Abu Dhabi: In a sign that its strategy of striking alliances to push more passengers through its Abu Dhabi hub is paying off, the chief executive of Etihad Airways said the carrier was profitable in 2012. After turning a maiden profit in 2011 of $14 million (Dh51.3 million), the fast-growing airline which only began operations in 2003, will make a profit again in 2012, according to a statement carrying comments made by James Hogan in an industry speech in Dublin.

Etihad, which owns stakes in Air Berlin, Virgin Australia and Air Seychelles, and is in final stage talks to buy a slice of Jet Airways (India) Ltd, has more than $6.5 billion in funding from more than 50 lenders and has posted “double-digit passenger and revenue growth in recent years”, Hogan said.

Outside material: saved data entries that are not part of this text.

(** * CBT system backend: exam attempt lifecycle, scoring and answer evaluation

    A shallow embedding of the attempt engine of the CBT backend.  The
    repository carries two generations of the same entities:

    - the JavaScript models [Question], [Exam] and [Attempt] and the routers
      of exams and attempts, which are the only place where attempts are
      really started, answered and submitted; they live in [Module Legacy];
    - the TypeScript models [Question], [Exam] and [ExamAttempt], whose
      routes are placeholders; they live in [Module Typed].

    A JavaScript number is modelled by the rational it denotes ([Q]);
    infinities and NaN are not modelled.  The percentages, and the score of
    the TypeScript attempt, are computed in double arithmetic: their
    quotients, products and sums are rounded to the nearest double
    ([JsNum.fl]).  The totals of points of the JavaScript routes, the
    counts and the times are sums and differences that are written exactly.
    Dates are their millisecond time stamps ([Z]).  Strings are [string],
    i.e. sequences of bytes: case mapping and white space are the ASCII
    ones, so the string functions are those of JavaScript on ASCII text
    ([JsStr.is_ascii]). *)

From Stdlib Require Import ZArith QArith Qround Qabs Qpower Bool List String Ascii Lia Lqa.
From stdpp Require Import base list strings gmap.
Import ListNotations.
(** * Verification model of the Iris hyperparameter-tuning notebook (lab.ipynb)

    The notebook is a linear script: it installs packages, reads
    [iris.csv], splits it twice with scikit-learn's stratified
    [train_test_split], writes three CSV files, uploads two of them to S3
    and submits one hyperparameter tuning job.

    The library behaviour the script relies on is embedded here from the
    pinned library versions (numpy 1.26 legacy [RandomState], scikit-learn
    1.5 [train_test_split] / [StratifiedShuffleSplit], pandas 2.2
    [iloc], [__getitem__] and [to_csv]).  The Mersenne-Twister bit
    generator is not embedded: it is the type class [LegacyRandom] whose
    only operation is numpy's [random_interval], with its contract.
    Python floats in [class_counts / class_counts.sum() * n_draws] and
    [ceil(test_size * n_samples)] are computed exactly (natural-number
    division and remainder); for the values of this script the double
    results are the same integers.

    The cells run in a state and exception monad over the notebook's
    globals, the local files, numpy's global state and the list of events
    (each outside or library call with the exception it raised, if any).
    Every call that leaves the process ([boto3], SageMaker, S3, the file
    system) is a field of [world] and may return or raise anything. *)

From Stdlib Require Import String Ascii ZArith Arith Lia Bool List Permutation Sorted.
From Stdlib Require QArith_base.
Import ListNotations.

Open Scope string_scope.
Open Scope list_scope.
Open Scope nat_scope.

(** ** Python exceptions and results *)

Inductive exn :=
| ValueError (msg : string)
| KeyError (key : string)
| TypeError (msg : string)
| AttributeError (name : string)
| IndexError (msg : string)
| LibraryError (name : string).   (* any exception raised by an I/O or network call *)

Inductive result (A : Type) :=
| Ok (a : A)
| Err (e : exn).
Arguments Ok {A} a.
Arguments Err {A} e.

(** ** numpy legacy [RandomState] *)

(** The bit generator of a [RandomState]: [seed_state] is
    [RandomState(seed)] (a fresh generator), [random_interval s max] is
    numpy's [random_interval(bitgen, max)], a draw in [0, max]. *)
Class LegacyRandom (S : Type) := {
  seed_state : Z -> S;
  random_interval : S -> nat -> nat * S
}.

Class LegacyRandomOk (S : Type) `{LegacyRandom S} : Prop :=
  random_interval_le : forall s m, fst (random_interval s m) <= m.

(** [x[i] = v] on a Python list / numpy array (indices in range). *)
Fixpoint list_set {A} (l : list A) (i : nat) (v : A) : list A :=
  match l, i with
  | [], _ => []
  | _ :: l', 0 => v :: l'
  | y :: l', S i' => y :: list_set l' i' v
  end.

(** The swap of [_shuffle_raw]: [buf = x[i]; x[i] = x[j]; x[j] = buf]. *)
Definition swap {A} (d : A) (l : list A) (i j : nat) : list A :=
  list_set (list_set l i (nth j l d)) j (nth i l d).

Section NumpyRandom.
Context {S : Type} `{LegacyRandom S}.

(** [for i in reversed(range(1, n)): j = random_interval(i); swap(i, j)],
    [k] being the current [i]. *)
Fixpoint shuffle_from (k : nat) (l : list nat) (s : S) : list nat * S :=
  match k with
  | 0 => (l, s)
  | Datatypes.S k' =>
      let (j, s1) := random_interval s k in
      shuffle_from k' (swap 0 l k j) s1
  end.

(** [RandomState.shuffle] on a one-dimensional array. *)
Definition shuffle (l : list nat) (s : S) : list nat * S :=
  match length l with
  | 0 => (l, s)
  | Datatypes.S m => shuffle_from m l s
  end.

(** [RandomState.permutation(n)]: [arr = np.arange(n); shuffle(arr)]. *)
Definition permutation (s : S) (n : nat) : list nat * S :=
  shuffle (seq 0 n) s.

(** [RandomState.permutation(x)] for a one-dimensional array: a shuffled copy. *)
Definition permutation_of (s : S) (x : list nat) : list nat * S :=
  shuffle x s.

(** [RandomState.choice(a, size, replace=False)] with [p=None]:
    [idx = self.permutation(pop_size)[:size]; return a[idx]]. *)
Definition choice (s : S) (a : list nat) (size : nat) : result (list nat) * S :=
  if length a <? size then (Err (ValueError "Cannot take a larger sample than population when 'replace=False'"), s)
  else
    let (p, s1) := permutation s (length a) in
    (Ok (map (fun k => nth k a 0) (firstn size p)), s1).

End NumpyRandom.

(** ** scikit-learn [_approximate_mode] *)

(** One step of [np.unique]: insert into a sorted list of distinct values. *)
Fixpoint insert_unique {A} (ltb eqb : A -> A -> bool) (x : A) (l : list A) : list A :=
  match l with
  | [] => [x]
  | y :: l' => if ltb x y then x :: l else if eqb x y then l else y :: insert_unique ltb eqb x l'
  end.
Lemma latestInv_step l st api :
  latestInv l st -> latestInv (l ++ [api]) (latestVersionFrom_step st api).
Proof.
  intros [Hlog Hcase]. unfold latestVersionFrom_step.
  fold (parsedDate api). split.
  - rewrite unparsable_snoc.
    destruct (parsedDate api) as [date|] eqn:E; simpl.
    + rewrite app_nil_r. destruct (Before _ _); simpl; assumption.
    + congruence.
  - destruct (parsedDate api) as [date|] eqn:E; simpl.
    + unfold Before. destruct (Z.ltb_spec (Date (latest st)) date) as [Hlt|Hge]; simpl.
      * right. split.
        { destruct Hcase as [(_ & Hz & _)|[Hpos _]]; lia. }
        exists (length l). repeat split.
        -- rewrite lookup_app_r by lia. by rewrite Nat.sub_diag.
        -- assumption.
        -- destruct (decide (j < length l)%nat) as [Hj|Hj].
           ++ rewrite lookup_app_l in H by assumption.
              destruct Hcase as [(_ & Hz & Hall)|[_ [i (_ & _ & Hmax)]]].
              ** assert (d' <= zeroTime) by (eapply Hall; eauto using list_elem_of_lookup_2). lia.
              ** destruct (Hmax j api' d' H H0). lia.
           ++ rewrite lookup_app_r in H by lia.
              destruct (j - length l)%nat eqn:Ej; simpl in H; [|by destruct n].
              inversion H; subst. rewrite E in H0. inversion H0. lia.
        -- intros Hj. rewrite lookup_app_l in H by assumption.
           destruct Hcase as [(_ & Hz & Hall)|[_ [i (_ & _ & Hmax)]]].
           ++ assert (d' <= zeroTime) by (eapply Hall; eauto using list_elem_of_lookup_2). lia.
           ++ destruct (Hmax j api' d' H H0). lia.
      * destruct Hcase as [(He & Hz & Hall)|[Hpos [i (Hi & Hd & Hmax)]]].
        -- left. repeat split; try assumption.
           intros api0 d Hin Hp. apply elem_of_app in Hin as [Hin|Hin].
           ++ eauto.
           ++ apply list_elem_of_singleton in Hin. subst. rewrite E in Hp.
              inversion Hp; subst. lia.
        -- right. split; [assumption|]. exists i.
           assert (Hlen : (i < length l)%nat) by (eapply lookup_lt_Some; eauto).
           repeat split; try assumption.
           ++ by rewrite lookup_app_l.
           ++ destruct (decide (j < length l)%nat) as [Hj|Hj].
              ** rewrite lookup_app_l in H by assumption.
                 destruct (Hmax j api' d' H H0). lia.
              ** rewrite lookup_app_r in H by lia.
                 destruct (j - length l)%nat eqn:Ej; simpl in H; [|by destruct n].
                 inversion H; subst. rewrite E in H0. inversion H0. lia.
           ++ intros Hj. rewrite lookup_app_l in H by lia.
              destruct (Hmax j api' d' H H0). auto.
    + destruct Hcase as [(He & Hz & Hall)|[Hpos [i (Hi & Hd & Hmax)]]].
      * left. repeat split; try assumption.
        intros api0 d Hin Hp. apply elem_of_app in Hin as [Hin|Hin].
        -- eauto.
        -- apply list_elem_of_singleton in Hin. subst. congruence.
      * right. split; [assumption|]. exists i.
        assert (Hlen : (i < length l)%nat) by (eapply lookup_lt_Some; eauto).
        repeat split; try assumption.
        -- by rewrite lookup_app_l.
        -- destruct (decide (j < length l)%nat) as [Hj|Hj].
           ++ rewrite lookup_app_l in H by assumption.
              destruct (Hmax j api' d' H H0). lia.
           ++ rewrite lookup_app_r in H by lia.
              destruct (j - length l)%nat eqn:Ej; simpl in H; [|by destruct n].
              inversion H; subst. congruence.
        -- intros Hj. rewrite lookup_app_l in H by lia.
           destruct (Hmax j api' d' H H0). auto.
Qed.

Lemma latestInv_run l : latestInv l (latestVersionFrom_run l).
Proof.
  unfold latestVersionFrom_run. induction l as [|api l IH] using rev_ind.
  - split; [reflexivity|]. left. repeat split.
    intros api d Hin. by apply elem_of_nil in Hin.
  - rewrite fold_left_app. simpl. by apply latestInv_step.
Qed.

(** C3 (as amended). Version selection never aborts: every candidate whose
    leading date token fails to parse is skipped and logged, and the result
    is the candidate with the maximum parsed date among the candidates
    dated after 0001-01-01. When several candidates carry that maximal date
    the first one in list order wins. When no candidate is dated after
    0001-01-01 the result is the empty string. *)
Theorem latestVersionFrom_first_max (apiList : list string) :
  logged (latestVersionFrom_run apiList) = unparsable apiList /\
  ((exists i d, zeroTime < d /\ firstMaxAt apiList i (latestVersionFrom apiList) d)
   \/ (latestVersionFrom apiList = "" /\
       forall api d, api ∈ apiList -> parsedDate api = Some d -> d <= zeroTime)).
Proof.
  destruct (latestInv_run apiList) as [Hlog Hcase]. split; [assumption|].
  unfold latestVersionFrom.
  destruct Hcase as [(He & _ & Hall)|[Hpos [i Hmax]]].
  - right. split; assumption.
  - left. exists i, (Date (latest (latestVersionFrom_run apiList))). split; assumption.
Qed.
(** C3, on the code.  On the path (0,0), (1,0), (2,1), (3,1) with
    [V_max = 1] plan construction returns a plan of duration 2 + √2, the
    total length over the speed; but the time stamps it fits the splines to
    are the four evenly spaced ones 0, (2+√2)/3, 2(2+√2)/3, 2+√2, while the
    arc length walked up to each waypoint over the speed is 0, 1, 1+√2,
    2+√2: the second waypoint is stamped (2+√2)/3, not 1. *)
Theorem uneven_steps_get_equal_times :
  exists p : @TrajectoryPlan (bench staircase),
    value (@compute_trajectory_plan (bench staircase)
             (mkState 0 0 0) (mkState 3 1 0) tt 1 10 power_on) = Ok (Some p)
    /\ path p = [(0, 0); (1, 0); (2, 1); (3, 1)]
    /\ duration p = 2 + sqrt 2
    /\ fst (path_x_spline p)
       = [0; (2 + sqrt 2) / 3; 2 * (2 + sqrt 2) / 3; 2 + sqrt 2]
    /\ fst (path_y_spline p) = fst (path_x_spline p)
    /\ arc_length_times (@V_max (bench staircase)) (path p)
       = [0; 1; 1 + sqrt 2; 2 + sqrt 2]
    /\ nth 1 (fst (path_x_spline p)) 0
       <> nth 1 (arc_length_times (@V_max (bench staircase)) (path p)) 0.
Proof.
  pose proof sqrt2_gt_1 as Hs.
  set (T := 2 + sqrt 2).
  set (ts := [0; T / 3; 2 * T / 3; T]).
  exists (@mkPlan (bench staircase) [(0, 0); (1, 0); (2, 1); (3, 1)]
            (ts, [0; 1; 2; 3]) (ts, [0; 0; 1; 1]) T).
  assert (Hts : linspace 0 (sum [1; sqrt 2; 1] / 1) 4 = ts).
  { unfold linspace, ts, T, sum. simpl.
    repeat (apply f_equal2; [field |]). reflexivity. }
  split.
  { unfold compute_trajectory_plan. cbn [AStar bench staircase solve astar_path].
    unfold bind at 1. unfold emit at 1. cbn [negb orb length Nat.ltb Nat.leb].
    rewrite staircase_lengths. cbn [V_max bench length].
    rewrite Hts.
    assert (Hinc : strictly_increasing ts = true).
    { unfold ts, strictly_increasing, T.
      repeat (match goal with
              | |- context [Rlt_dec ?a ?b] => destruct (Rlt_dec a b); [| lra]
              end).
      reflexivity. }
    unfold bind, modify, ret, value. cbn [splrep bench]. rewrite Hinc.
    cbn [map fst snd].
    unfold T. simpl. f_equal. f_equal. f_equal. unfold sum. simpl. field. }
  split; [reflexivity |].
  split; [reflexivity |].
  split; [reflexivity |].
  split; [reflexivity |].
  assert (Harc : arc_length_times (@V_max (bench staircase))
                   [(0, 0); (1, 0); (2, 1); (3, 1)] = [0; 1; 1 + sqrt 2; 2 + sqrt 2]).
  { unfold arc_length_times. rewrite staircase_lengths. cbn [V_max bench cumulative map].
    repeat (apply f_equal2; [field |]). reflexivity. }
  split; [exact Harc |].
  cbn [path]. rewrite Harc. cbn [path_x_spline fst nth]. unfold ts, T. simpl. lra.
Qed.

(** C2 on the bench: from 179° to −179° the robot is told to turn
    counter-clockwise. *)
Lemma heading_control_wrapped_error_witness :
  0 < @kp (bench no_path)
  /\ 0 < omega (@compute_heading_control (bench no_path)
                  (mkState 0 0 (179 * PI / 180)) (mkState 0 0 (- 179 * PI / 180))).
Proof.
  assert (Hkp : 0 < @kp (bench no_path)) by (simpl; lra).
  split; [exact Hkp |].
  pose proof PI_RGT_0 as Hpi.
  destruct (@heading_control_wrapped_error (bench no_path)
              (mkState 0 0 (179 * PI / 180)) (mkState 0 0 (- 179 * PI / 180)))
    as (_ & _ & _ & _ & Hsign & _).
  destruct (Hsign (2 * PI / 180) 1%Z) as [_ Hpos].
  - simpl. field.
  - lra.
  - apply (Hpos Hkp). lra.
Defined.

(** C10 on the bench: a stored speed of zero is clamped to 1/10. *)
Lemma tracking_divisor_at_least_threshold_witness :
  0 < @V_PREV_THRES (bench no_path)
  /\ @V_PREV_THRES (bench no_path)
     <= Rmax (@V_prev (bench no_path) power_on) (@V_PREV_THRES (bench no_path))
  /\ Rmax (@V_prev (bench no_path) power_on) (@V_PREV_THRES (bench no_path)) <> 0.
Proof.
  assert (Hpos : 0 < @V_PREV_THRES (bench no_path)) by (simpl; lra).
  split; [exact Hpos |].
  destruct (@tracking_divisor_at_least_threshold (bench no_path) power_on
              (mkState 0 0 0)
              (@mkPlan (bench no_path) [] ([], []) ([], []) 0) 0 Hpos)
    as (Hge & Hnz & _).
  split; assumption.
Defined.

(** C4 on the bench: three waypoints are no plan. *)
Lemma short_path_is_failure_witness :
  lt (length (astar_path (three_points (0, 0) (3, 4)))) 4
  /\ value (@compute_trajectory_plan (bench three_points)
              (mkState 0 0 0) (mkState 3 4 0) tt 1 10 power_on) = Ok None.
Proof.
  assert (Hlen : lt (length (astar_path (three_points (0, 0) (3, 4)))) 4)
    by (simpl; lia).
  split; [exact Hlen |].
  exact (proj1 (@short_path_is_failure (bench three_points) power_on
                  (mkState 0 0 0) (mkState 3 4 0) tt 1 10 (or_intror Hlen))).
Defined.

(** C5 on the bench: four waypoints on one spot are not turned into a
    planning failure; here [splrep] raises on the repeated time stamps. *)
Lemma zero_length_path_is_not_rejected_witness :
  solve (stuck (0, 0) (0, 0)) = true
  /\ le 4 (length (astar_path (stuck (0, 0) (0, 0))))
  /\ sum (map norm (diff (astar_path (stuck (0, 0) (0, 0))))) = 0
  /\ value (@compute_trajectory_plan (bench stuck)
              (mkState 0 0 0) (mkState 0 0 0) tt 1 10 power_on) <> Ok None
  /\ value (@compute_trajectory_plan (bench stuck)
              (mkState 0 0 0) (mkState 0 0 0) tt 1 10 power_on) = Raise SplineError.
Proof.
  assert (Hlen : le 4 (length (astar_path (stuck (0, 0) (0, 0)))))
    by (simpl; lia).
  split; [reflexivity |].
  split; [exact Hlen |].
  split; [exact stuck_length |].
  destruct (@zero_length_path_is_not_rejected (bench stuck) power_on
              (mkState 0 0 0) (mkState 0 0 0) tt 1 10 eq_refl Hlen stuck_length)
    as [Hnot Hval].
  split; [exact Hnot |].
  rewrite Hval. cbn [AStar splrep bench stuck astar_path length repeat].
  assert (Hrej : strictly_increasing [0; 0; 0; 0] = false).
  { unfold strictly_increasing. destruct (Rlt_dec 0 0) as [H | _]; [lra | reflexivity]. }
  rewrite Hrej. reflexivity.
Defined.

(** C6 as stated fails when no map has been received: the robot stands on
    the requested goal, yet the handler only warns and the node stays in
    IDLE with the planned flag down. *)
Lemma near_goal_without_map_stays_idle :
  let s := @power_on (bench no_path) in
  let g := mkState 0 0 0 in
  @distance_linear (bench no_path) (state s) g < @near_thresh (bench no_path)
  /\ mode (final (replan g s)) = IDLE
  /\ mode (final (replan g s)) <> PARK
  /\ is_planned (final (replan g s)) = false
  /\ trace (replan g s) = [LogWarn UnableToReplan].
Proof.
  intros s g.
  split.
  { change (euclid (mkState 0 0 0) (mkState 0 0 0) < 1 / 10).
    rewrite euclid_here. lra. }
  rewrite (@replan_without_map (bench no_path) g s eq_refl).
  unfold final, trace. simpl.
  repeat split. discriminate.
Qed.

(** C6, amended, on the bench: with a map, the same request parks. *)
Lemma near_goal_parks_without_search_witness :
  occupancy (mapped no_path) = Some tt
  /\ @distance_linear (bench no_path) (state (mapped no_path)) (mkState 0 0 0)
     < @near_thresh (bench no_path)
  /\ replan (mkState 0 0 0) (mapped no_path) =
       (Ok tt,
        @mkNav (bench no_path) PARK true 0%Z None (Some (mkState 0 0 0)) (Some tt)
               (mkState 0 0 0) 0%Z 0 0 0,
        [LogInfo (SwitchingMode IDLE PARK)]).
Proof.
  assert (Hnear : @distance_linear (bench no_path) (state (mapped no_path)) (mkState 0 0 0)
     < @near_thresh (bench no_path)).
  { change (euclid (mkState 0 0 0) (mkState 0 0 0) < 1 / 10).
    rewrite euclid_here. lra. }
  split; [reflexivity |].
  split; [exact Hnear |].
  exact (proj1 (@near_goal_parks_without_search (bench no_path) (mapped no_path)
                  (mkState 0 0 0) tt eq_refl Hnear)).
Defined.
(** * ArtificialFinance: the storage service over Firestore and the session store

    A shallow embedding of [services/storage_service.py] and of
    [services/auth_service.py].  The five storage operations are written in a
    state-and-exception monad over a world made of the Streamlit session
    state, the Firestore document tree and a trace of what the call did
    outside the process (backend calls, operator messages); start-up, sign-in
    and sign-up have a state of their own. *)

From Stdlib Require Import Strings.String Strings.Ascii.
From stdpp Require Import gmap strings list fin_maps sorting.

Local Open Scope string_scope.
Local Open Scope list_scope.

(** ** Clock values and their renderings *)

Module Datetime.

(** The fields of a [datetime.datetime] value. *)
Record datetime := Make {
  year : N; month : N; day : N;
  hour : N; minute : N; second : N;
  microsecond : N
}.

Definition digit (n : N) : ascii := ascii_of_N (48 + n mod 10)%N.

(** [n] in decimal on exactly [width] digits, zero padded on the left. *)
Fixpoint zero_padded (width : nat) (n : N) : string :=
  match width with
  | 0 => ""
  | S w => zero_padded w (n / 10)%N +:+ String (digit n) ""
  end.

(** [d.strftime('%Y%m%d%H%M%S')] *)
Definition strftime_YmdHMS (d : datetime) : string :=
  zero_padded 4 (year d) +:+ zero_padded 2 (month d) +:+ zero_padded 2 (day d)
  +:+ zero_padded 2 (hour d) +:+ zero_padded 2 (minute d)
  +:+ zero_padded 2 (second d).

(** [d.isoformat()]: the fraction is printed only when it is not zero. *)
Definition isoformat (d : datetime) : string :=
  zero_padded 4 (year d) +:+ "-" +:+ zero_padded 2 (month d) +:+ "-"
  +:+ zero_padded 2 (day d) +:+ "T" +:+ zero_padded 2 (hour d) +:+ ":"
  +:+ zero_padded 2 (minute d) +:+ ":" +:+ zero_padded 2 (second d)
  +:+ (if N.eqb (microsecond d) 0%N then ""
       else "." +:+ zero_padded 6 (microsecond d)).

(** Two clock readings that fall in the same second. *)
Definition same_second (a b : datetime) : Prop :=
  year a = year b ∧ month a = month b ∧ day a = day b ∧
  hour a = hour b ∧ minute a = minute b ∧ second a = second b.

End Datetime.
Export Datetime.

(** ** Documents *)

(** The values this module puts in a document field. *)
Inductive value :=
  | VStr (s : string)
  | VInt (n : nat)
  | VMapping (m : gmap string string)
  | VRecords (rows : list (gmap string string)).

#[global] Instance value_eq_dec : EqDecision value.
Proof. solve_decision. Defined.

(** A document or a dict with string keys. *)
Abbreviation doc := (gmap string value).
(** A collection: document id to document.  The session dicts have the
    same shape. *)
Abbreviation collection := (gmap string (gmap string value)).

(** A [DataFrame]: its rows, each a flat record. *)
Abbreviation dataframe := (list (gmap string string)).

(** [df.to_dict(orient="records")] *)
Definition to_dict_records (df : dataframe) : value := VRecords df.

(** ** The world *)

(** [st.session_state]: each of the two keys may be missing. *)
Record Session := MkSession {
  saved_mappings : option collection;
  saved_financial_data : option collection
}.

(** The two sub-collections kept under [users/{user_id}]. *)
Inductive subcollection := Mappings | FinancialData.

#[global] Instance subcollection_eq_dec : EqDecision subcollection.
Proof. solve_decision. Defined.

(** The Firestore tree: [users/{user_id}/mappings/{id}] and
    [users/{user_id}/financial_data/{id}]. *)
Record Firestore := MkFirestore {
  mappings : gmap string collection;
  financial_data : gmap string collection
}.

(** The calls into the Firestore SDK: obtaining the client, and the three
    calls made on it. *)
Inductive rpc :=
  | Client                      (* [firestore.client()], in [get_db] *)
  | Add (c : subcollection)     (* [collection.add(data)] *)
  | Query (c : subcollection)   (* [query.get()] *)
  | Update (c : subcollection). (* [reference.update(fields)] *)

Inductive event :=
  | GetDb                                 (* [get_db()] was called *)
  | Rpc (r : rpc) (raised : bool)         (* a call on the client, and whether it raised *)
  | StError (msg : string)                (* [st.error] *)
  | StWarning (msg : string).             (* [st.warning] *)

Record World := MkWorld {
  session : Session;
  firestore : Firestore;
  trace : list event
}.

(** What the surroundings decide for one call of an operation: the clock
    ([now e k] is the k-th [datetime.now()] of the call), the cached result of
    [initialize_firebase], which SDK calls raise and with what message, and
    the id Firestore draws for a document that is added. *)
Record Env := MkEnv {
  now : nat → datetime;
  firebase_app : bool;
  raises : rpc → option string;
  auto_id : string
}.

Definition set_session (f : Session → Session) (w : World) : World :=
  MkWorld (f (session w)) (firestore w) (trace w).
Definition set_firestore (f : Firestore → Firestore) (w : World) : World :=
  MkWorld (session w) (f (firestore w)) (trace w).
Definition log (ev : event) (w : World) : World :=
  MkWorld (session w) (firestore w) (trace w ++ [ev]).

Definition get_collection (c : subcollection) (u : string) (fs : Firestore)
  : collection :=
  default ∅ (match c with
             | Mappings => mappings fs !! u
             | FinancialData => financial_data fs !! u
             end).

Definition put_collection (c : subcollection) (u : string) (docs : collection)
    (fs : Firestore) : Firestore :=
  match c with
  | Mappings => MkFirestore (<[u := docs]> (mappings fs)) (financial_data fs)
  | FinancialData => MkFirestore (mappings fs) (<[u := docs]> (financial_data fs))
  end.

#[global] Arguments get_collection : simpl never.
#[global] Arguments put_collection : simpl never.

(** ** The monad: state, and exceptions carrying [str(e)] *)

Inductive outcome (A : Type) :=
  | Ret (a : A)
  | Raise (msg : string).
Arguments Ret {A} a.
Arguments Raise {A} msg.

Definition M (A : Type) : Type := World → outcome A * World.

Definition ret {A} (a : A) : M A := λ w, (Ret a, w).
Definition raise {A} (msg : string) : M A := λ w, (Raise msg, w).
Definition bind {A B} (m : M A) (k : A → M B) : M B :=
  λ w, match m w with
       | (Ret a, w') => k a w'
       | (Raise msg, w') => (Raise msg, w')
       end.
(** [try: body except Exception as e: handler(str(e))] *)
Definition try_except {A} (body : M A) (handler : string → M A) : M A :=
  λ w, match body w with
       | (Ret a, w') => (Ret a, w')
       | (Raise msg, w') => handler msg w'
       end.
Definition get_world : M World := λ w, (Ret w, w).
Definition modify (f : World → World) : M unit := λ w, (Ret tt, f w).
Definition emit (ev : event) : M unit := modify (log ev).

Declare Scope py_scope.
Delimit Scope py_scope with py.
Notation "'let!' x ':=' m 'in' k" := (bind m (λ x, k))
  (at level 10, x name, m at level 100, k at level 200) : py_scope.
Notation "m >> k" := (bind m (λ _, k))
  (at level 100, k at level 200, right associativity) : py_scope.
Local Open Scope py_scope.

(** ** Truthiness and the demo prefix *)

(** A user id is a string or [None]. *)
Definition truthy (s : option string) : bool :=
  match s with
  | Some s => negb (String.eqb s "")
  | None => false
  end.

Definition demo_prefix : string := "demo_user_".

(** [s.startswith(p)] *)
Definition startswith (s p : string) : bool := String.prefix p s.

(** The test [not user_id or user_id.startswith("demo_user_")]. *)
Definition demo_mode (user_id : option string) : bool :=
  match user_id with
  | None => true
  | Some u => negb (truthy (Some u)) || startswith u demo_prefix
  end.

(** ** auth_service.py *)

(** [initialize_firebase] is a cached resource: its body runs once and
    catches its own failures, so a call yields the SDK module or [None]. *)
Definition initialize_firebase (e : Env) : option unit :=
  if firebase_app e then Some tt else None.

(** [get_db]: [None] when [initialize_firebase] gave [None]; otherwise what
    [firestore.client()] gives, the client or the exception it raises (the
    call is not inside a [try]). *)
Definition get_db (e : Env) : M (option unit) :=
  emit GetDb >>
  match initialize_firebase e with
  | Some _ =>
      match raises e Client with
      | Some msg => raise msg
      | None => ret (Some tt)
      end
  | None => ret None
  end.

As well as organic network and fleet growth, Etihad has pursued a unique strategy among its Gulf rivals, Emirates Airline and Qatar Airways, of buying minority equity stakes in carriers around the world, extending its reach and pulling more passengers into Abu Dhabi.

It enjoyed a 22 per cent rise in traffic to 10.29 million last year, as its alliance with Air Berlin funnelled 300,000 passengers onto the two airlines’ networks. The airline serves 86 cities worldwide with a fleet of 70 Airbus and Boeing aircraft, and more than 90 aircraft on firm order.